マルクスは、例によって単純再生産のモデルから出発する。単純再生産においては、剰余価値はすべて消費材の購入のために費やされ、したがって前年の生産規模がそのまま引き継がれる。これは非現実的な想定ではあるが、ものごとの仕組みを理解するためには、便利な想定なのである。

マルクスは次のようなモデルを提示する。
Ⅰ 生産手段の生産
  資本・・・・・4000c+1000v=5000
  商品生産物・・4000c+1000v+1000m=6000
生産物は生産手段として存在する。
Ⅱ 消費手段の生産
  資本・・・・・2000c+500v=2500
  商品生産物・・2000c+500v+500m=3000
生産物は消費手段として存在する

このモデルを用いて、社会的総資本の運動を説明しようというわけである。部門Ⅰの生産物はすべて生産手段として存在し、部門Ⅱの生産物は消費財として存在する。また、剰余価値はすべて消費される。こういう前提の上で考察すると次のようになる。

まず部門Ⅱについて。その500v+500mについては、すべて消費財の購入に費やされるわけであるから、この部分はこの内部だけで完結する。一方2000cについては、これはいったん貨幣に転換したうえで生産手段の現物にあてられねばならない。その貨幣額は、部門Ⅰの1000v+1000mに対応している。形式的に言えば、部門Ⅰの1000v+1000mがそのまま部門Ⅱの2000cと交換されるわけであるが、その交換は、資本主義的商品生産のもとにおいては、貨幣によって媒介されるわけである。

これで部門Ⅱの全部と、部門Ⅰの三分の一とが、すっきり説明できた。残るは部門Ⅰの4000cであるが、これは部門Ⅰの資本家によって、生産手段の補填分にあてられる。

以上を通じて言えることは、単純再生産の前提のもとでは、労働者は労賃という形の可変資本を収入として消費手段を買い、資本家は労働者の生み出した剰余価値を自己のものとして取得し、それでもって消費手段を買うということであり、一方、その消費手段の生産のために使われた不変資本は過不足なく補填されるということである。それゆえ生産の規模は縮小されずに、ずっと継続されていくことができる。
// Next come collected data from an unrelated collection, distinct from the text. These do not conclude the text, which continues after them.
Lemma installed_wf : store_wf (meta_key (snap_meta st)) st1.
Proof.
  destruct (add_object_paths_spec objs st _ (numbered_last fs Hne)) as (_ & Hme & Ht & _). split.
  - by rewrite Hme.
  - unfold store_object. by rewrite Hme, Ht.
  - intros id path [Hid ->]%installed_path. split; [by apply installed_ids|].
    unfold getObjectPath. by rewrite Hme, Ht.
Qed.

Lemma installed_nonempty : objects_path st1 <> ∅.
Proof.
  intros E. pose proof (installed_paths 1) as E1. rewrite E, lookup_empty, decide_True in E1; [done|].
  clear -Hne. destruct fs; [done|cbn; lia].
Qed.

Lemma installed_files :
  (forall id c, objs !! id = Some c -> snap_dir m1 !! getObjectPath st id = Some c) /\
  (forall f, (forall id, is_Some (objs !! id) -> f <> getObjectPath st id) -> snap_dir m1 !! f = snap_dir m !! f).
Proof. apply (write_objects_spec st objs (snap_dir m) Hf installed_ids). Qed.

Lemma installed_old key st' id path :
  snapshots m !! key = Some st' -> objects_path st' !! id = Some path -> snap_dir m1 !! path = snap_dir m !! path.
Proof.
  intros Hst' Hid. apply installed_files. intros id' Hid' ->. pose proof Hm as [Hw _ _].
  assert (objects_path st1 !! id' = Some (getObjectPath st id')) as Hid1.
  { rewrite installed_paths, decide_True; [done|by apply numbered_range]. }
  destruct (store_path_unique _ _ _ _ _ _ _ (Hw _ _ Hst') installed_wf Hid Hid1) as [-> _]. congruence.
Qed.

Lemma installed_objects : objects_of st1 (snap_dir m1) = Ok objs.
Proof.
  destruct installed_files as [Hin _]. apply objects_of_spec.
  - intros id path [[c Hc] ->]%installed_path. rewrite (Hin _ _ Hc). by eexists.
  - intros id. rewrite installed_paths. case_decide as Hd.
    + destruct (proj2 (numbered_range fs id) Hd) as [c Hc]. rewrite Hc. symmetry. by apply Hin.
    + destruct (objs !! id) eqn:E; [|done]. destruct Hd. apply numbered_range. by eexists.
Qed.

Lemma install_wf : manager_wf m1.
Proof.
  pose proof Hm as [Hw Hfl Ho]. destruct installed_files as [Hin Hout]. split.
  - intros key st'. cbn. intros [[<- <-]|[_ Hst']]%lookup_insert_Some; [apply installed_wf|by apply Hw].
  - intros key st' id path Hst Hid. cbn in Hst. apply lookup_insert_Some in Hst as [[<- <-]|[_ Hst']].
    + destruct (installed_path _ _ Hid) as [[c Hc] ->]. rewrite (Hin _ _ Hc). by eexists.
    + rewrite (installed_old _ _ _ _ Hst' Hid). by eapply Hfl.
  - intros f Hfile Hi.
    destruct (decide (Exists (fun id => f = getObjectPath st id) (seqZ 1 (Z.of_nat (length fs))))) as [He|Hno].
    + apply Exists_exists in He as (id & Hid%elem_of_seqZ & ->). exists (meta_key (snap_meta st)), st1, id.
      cbn. rewrite lookup_insert_eq, installed_paths, decide_True by lia. done.
    + assert (snap_dir m1 !! f = snap_dir m !! f) as E.
      { apply Hout. intros id Hid%numbered_range ->. apply Hno, Exists_exists. exists id.
        rewrite elem_of_seqZ. split; [lia|done]. }
      rewrite E in Hfile. destruct (Ho f Hfile Hi) as (key & st' & id & Hst' & Hid). exists key, st', id.
      cbn. rewrite lookup_insert_ne by congruence. done.
Qed.
End install.

Lemma last_sorted_key {V} (m : gmap Z V) k :
  is_Some (m !! k) -> (forall k', is_Some (m !! k') -> k' <= k) -> last (sorted_keys m) = Some k.
Proof.
  intros Hk Hmax. pose proof (proj2 (elem_of_sorted_keys m k) Hk) as Hin.
  destruct (last (sorted_keys m)) as [k'|] eqn:E.
  - f_equal. assert (k' <= k) as Hle by (apply Hmax, elem_of_sorted_keys; by apply last_Some_elem_of).
    apply last_Some in E as [l E]. pose proof (sorted_keys_sorted m) as Hs. rewrite E in Hs, Hin.
    apply elem_of_app in Hin as [Hin|Hin%list_elem_of_singleton]; [|done].
    assert (k <= k') as Hge; [|lia]. eapply (StronglySorted_app_1_elem_of Z.le); [exact Hs|exact Hin|by left].
  - apply last_None in E. rewrite E in Hin. by apply elem_of_nil in Hin.
Qed.

Section survival.
Context `{IterOrder} (hash : string -> Z) (now : Z).

(** A snapshot that can be taken next: the sizes fit, the time is one the names
    can hold, and the log position is new and later than those known. *)
Record can_snapshot (m : KeeperSnapshotManager) (time : string) (meta : SnapMeta) (s : KeeperStore) : Prop := {
  cs_sizes : snapshot_sizes (KeeperSnapshotStore_config (object_node_size m) SAVE_BATCH_SIZE V2) s;
  cs_time : without underscore time;
  cs_term : in_u64 (last_log_term meta);
  cs_idx : in_u64 (last_log_idx meta);
  cs_newest : forall key, is_Some (snapshots m !! key) -> key < meta_key meta
}.

(** What a manager that has the snapshot can be asked for. *)
Definition offers (m : KeeperSnapshotManager) (meta : SnapMeta) (n : Z) (s : KeeperStore) : Prop :=
  forall s0 order ids,
    fresh_store s0 -> order ≡ₚ seq 0 (Z.to_nat n) -> ids ≡ₚ seq 0 DATA_TREE_BUCKET_NUM ->
    exists s', parseSnapshot hash now order ids meta m s0 = Ok s' /\ restored s s'.

Lemma offers_objects m meta st objs s :
  snapshots m !! meta_key meta = Some st -> objects_of st (snap_dir m) = Ok objs -> restores hash now s objs ->
  offers m meta (Z.of_nat (size objs)) s.
Proof.
  intros Hst Ho Hr s0 order ids Hf Hord Hids. rewrite Nat2Z.id in Hord. unfold parseSnapshot.
  rewrite Hst, Ho. by apply Hr.
Qed.

Lemma created m time meta s :
  manager_wf m -> tree_wf (data_tree s) -> counted s -> can_snapshot m time meta s ->
  exists fs, let st := new_store m V2 time (set_size (getNodesCount s) meta) in
    createSnapshotAsync time meta (SnapTask_of hash s) V2 m =
      Ok ((install_objects st (numbered_map fs) m).1, Z.of_nat (length fs)) /\
    fs <> [] /\ Z.of_nat (length fs) < 2 ^ 64 - 1 /\ restores hash now s (numbered_map fs) /\
    object_fits (store_object st 0) /\ snapshots m !! meta_key (snap_meta st) = None.
Proof.
  intros Hm Hwt Hcount [Hs%sizes_fit Ht Hte Hi Hk]; [|done..]. pose proof Hs as [_ Hmax _ Hwf _ [Hn _] _ _ _ _ _ _ _ _ _].
  pose proof (tree_nonempty _ Hwf) as Hpos.
  destruct (async_objects hash now (KeeperSnapshotStore_config (object_node_size m) SAVE_BATCH_SIZE V2) s
    (set_size (getNodesCount s) meta) Hs) as (objs & E & Hsz & (fs & ->) & Hr).
  { cbn. unfold getNodesCount. lia. }
  rewrite numbered_size in Hsz. set (M := max_object_node_size _) in *.
  pose proof (Z.div_pos (Z.of_nat (size (data_tree s)) - 1) M).
  pose proof (Z.div_le_upper_bound (Z.of_nat (size (data_tree s)) - 1) M (Z.of_nat (size (data_tree s)) - 1)).
  assert (fs <> []) as Hne by (intros ->; cbn [length] in Hsz; lia).
  exists fs. cbn zeta. split_and!; [| |nia|done|done|].
  - unfold createSnapshotAsync. cbn [nodes_count SnapTask_of ks_config new_store]. rewrite E.
    cbn [mbind outcome_bind]. unfold install_objects. by rewrite (numbered_last fs Hne).
  - done.
  - destruct (snapshots m !! _) as [k|] eqn:Ek; [|done].
    assert (meta_key meta < meta_key meta); [|lia]. apply Hk. exists k. exact Ek.
Qed.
こうしたマルクスの一国経済にかかわる巨視的分析は、今日の経済学における国民所得分析のさきがけとなるものである。国民所得分析は、生産、所得、支出の三部面から説明されるのが普通だが、そのうち支出国民所得がマルクスの以上の分析に相当するといえる。支出国民所得は、支出を消費と投資にわけるが、投資には設備投資と在庫が含まれる。在庫の概念は、マルクスにもないわけではないが、単純なモデルでは、考慮にいれていない。